Ruth Reichl, editor-in-chief of Gourmet magazine and former restaurant critic for the New York Times, published her third memoir last week. Garlic and Sapphires is a romp through the New York dining scene of the 1990s, following Reichl as she dons wigs and glasses and eats her way around town in disguise. From Lutece to Le Cirque, Tavern on the Green to Rocco DiSpirito's Union Pacific, Ruth (or Molly or Brenda or Emily) dines and dishes about humbling the behemoths who dared rest on their reputations, promoting (at the time) unsung cuisines like Japanese and Korean, navigating politics at the Times, and ultimately changing the kinds of restaurants that the nation's preeminent paper reviews.
Like her first two memoirs, Tender at the Bone and Comfort me with Apples, Garlic and Sapphires is honest and full of real-world anecdotes about colleagues and friends without stooping to gossip or meanness. It's a quick read - I clocked in at a day and a half - and gives you a sense of how restaurants treat different customers. It lacks the revelatory pain and personal growth of her first two books - it's there, just hastily and superficially done - but makes up for it in the descriptions of food, by turns tantalizing and stomach-turning.
I've always had great success with the recipes Reichl publishes and decided to give her Thai noodles a try. Like her brownies, lemon pasta and crab cakes, the recipe for Thai noodles had me and Mr. Food Musings oohing and aahing all dinner long.
Sort-of-Thai Noodles
Yield: 4
I cut the recipe in half for the two of us. Make sure you get the peanut oil nice and hot so the shrimp sizzle and spit - great fun! Tongs really come in handy when you're making this dish, so if you don't have any it might be a good time to invest. Pot stickers make a great starter to the meal.
1/2 lb. rice noodles (rice sticks)
1/4 cup sugar
1/4 cup Asian fish sauce
1/4 cup rice vinegar (or white wine vinegar)
2 TBSP peanut oil
1/2 lb. medium shrimp, peeled and deveined
2 cloves garlic, minced
1/2 lb. ground pork
4 scallions, sliced into 1/2-inch lengths (including about half of green parts)
2 eggs
1 tsp. crushed red pepper
1/4 cup fresh lime juice (about 2 limes)
1/2 cup salted peanuts, chopped
1 lime, cut into wedges
Sriracha chili sauce
1. Soak the noodles in hot water (I brought mine to a near boil) to cover for 20 minutes, until soft. Drain and set aside.
2. Mix the sugar, fish sauce and vinegar together and set aside.
3. Heat oil in wok till smoking. Saute the shrimp just until they start to change color, about 1 minute. Remove from the wok and set aside.
4. Add garlic, then the pork and half the scallions. Saute just until the pork loses its redness, then add the drained noodles and mix quickly. Add the reserved fish sauce mixture, reduce heat to medium and cook until the noodles have absorbed all the liquid, about 5-8 minutes.

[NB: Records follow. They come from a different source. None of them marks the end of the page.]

Lemma row_scan_spec b i row :
  wf b → board b !! i = Some row →
  (row_full b TicPieceState.Circle i → row_scan row = Ok (Some GameState.Circle)) ∧
  (row_full b TicPieceState.Check i → row_scan row = Ok (Some GameState.Check)) ∧
  (¬ row_decided b i → row_scan row = Ok None).
Proof.
  intros Hwf Hrow. pose proof (lookup_lt_Some _ _ _ Hrow) as Hi.
  pose proof (row_full_row_all b TicPieceState.Circle i row Hwf Hrow) as H1.
  pose proof (row_full_row_all b TicPieceState.Check i row Hwf Hrow) as H2.
  unfold row_scan, row_decided. split_and!.
  - intros Hfull. by rewrite (proj1 H1 Hfull).
  - intros Hfull.
    assert (row_all TicPieceState.Circle row = false) as ->.
    { apply not_true_is_false. intros E1. apply H1 in E1.
      assert (TicPieceState.Circle = TicPieceState.Check); [|done].
      apply (full_of_one_mark b (λ j, cell_at b i j)); [unfold side; lia|done..]. }
    by rewrite (proj1 H2 Hfull).
  - intros Hno.
    assert (row_all TicPieceState.Circle row = false) as ->
      by (apply not_true_is_false; intros E; apply H1 in E; tauto).
    assert (row_all TicPieceState.Check row = false) as ->
      by (apply not_true_is_false; intros E; apply H2 in E; tauto).
    done.
Qed.

Lemma col_scan_spec b j :
  wf b → (j < side b)%nat →
  (col_full b TicPieceState.Circle j →
   col_scan b (Z.of_nat j) = Ok (Some GameState.Circle)) ∧
  (col_full b TicPieceState.Check j →
   col_scan b (Z.of_nat j) = Ok (Some GameState.Check)) ∧
  (¬ col_decided b j → col_scan b (Z.of_nat j) = Ok None).
Proof.
  intros Hwf Hj.
  assert (0 ≤ Z.of_nat j < size b) as Hcol by (rewrite (wf_size b Hwf); lia).
  destruct (col_all_spec b TicPieceState.Circle _ Hwf Hcol) as (r1 & Hr1 & H1).
  destruct (col_all_spec b TicPieceState.Check _ Hwf Hcol) as (r2 & Hr2 & H2).
  rewrite Nat2Z.id in H1, H2.
  unfold col_scan, col_decided. rewrite Hr1. simpl. split_and!.
  - intros Hfull. by rewrite (proj2 H1 Hfull).
  - intros Hfull. destruct r1.
    + assert (TicPieceState.Circle = TicPieceState.Check); [|done].
      apply (full_of_one_mark b (λ i, cell_at b i j)); [lia|by apply H1|done].
    + rewrite Hr2. simpl. by rewrite (proj2 H2 Hfull).
  - intros Hno. destruct r1; [destruct H1 as [H1 _]; tauto|].
    rewrite Hr2. simpl. destruct r2; [destruct H2 as [H2 _]; tauto|done].
Qed.

Lemma row_loop_none b :
  wf b → (∀ i, (i < side b)%nat → ¬ row_decided b i) →
  for_return (board b) row_scan = Ok None.
Proof.
  intros Hwf Hno. apply for_return_all_none.
  intros row (i & Hi)%list_elem_of_lookup.
  apply (row_scan_spec b i row Hwf Hi), Hno. by eapply lookup_lt_Some.
Qed.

5. Move the noodles to one side and crack one egg into the wok, breaking the yolk. Tilt the wok so you get as thin a sheet of egg as possible, and scramble just until set. Then mix the egg into the noodles. Repeat with the second egg.
6. Add the shrimp, remaining scallions and red pepper flakes and mix thoroughly. Add the lime juice and cook, stirring for another minute.
7. Transfer noodles to a serving plate or individual bowls, sprinkle with some of the peanuts. Serve with lime wedges, remaining peanuts and chili sauce.
I made this last night and my husband and I loved it. I also enjoyed Garlic and Sapphires, almost as much as Tender at the Bone and Comfort Me With Apples. Thanks for posting this recipe because I copied it from the book that I checked out from the library and accidentally threw it out.
Posted by: Theresa | December 10, 2005 at 04:57 PM
Theresa -- thanks for reminding me about it, I'd forgotten (so many recipes...) and it really is delish.
Posted by: Catherine | December 11, 2005 at 04:48 AM
Garlic and Sapphires was one of my favorite books of last year, and I finally got around to making these noodles, which I'd been meaning to do since reading the book, last night. They were excellent, though it was a bit hard to mix the noodles with the pork, eggs, and other ingredients, though I suspect that was probably because I didn't soak the noodles quite long enough (I was worried they'd fall apart) and made it in a 12-inch skillet, not a wok (I was too lazy to haul down the wok from the high shelf). Still, they came out great, and my kids and I totally enjoyed them. Thanks to Reichl for both the book and the recipe.
Posted by: FE | May 21, 2007 at 08:02 AM
This was a really great recipe, and thanks to your comment, it's come back to my attention! I'll have to make it again soon.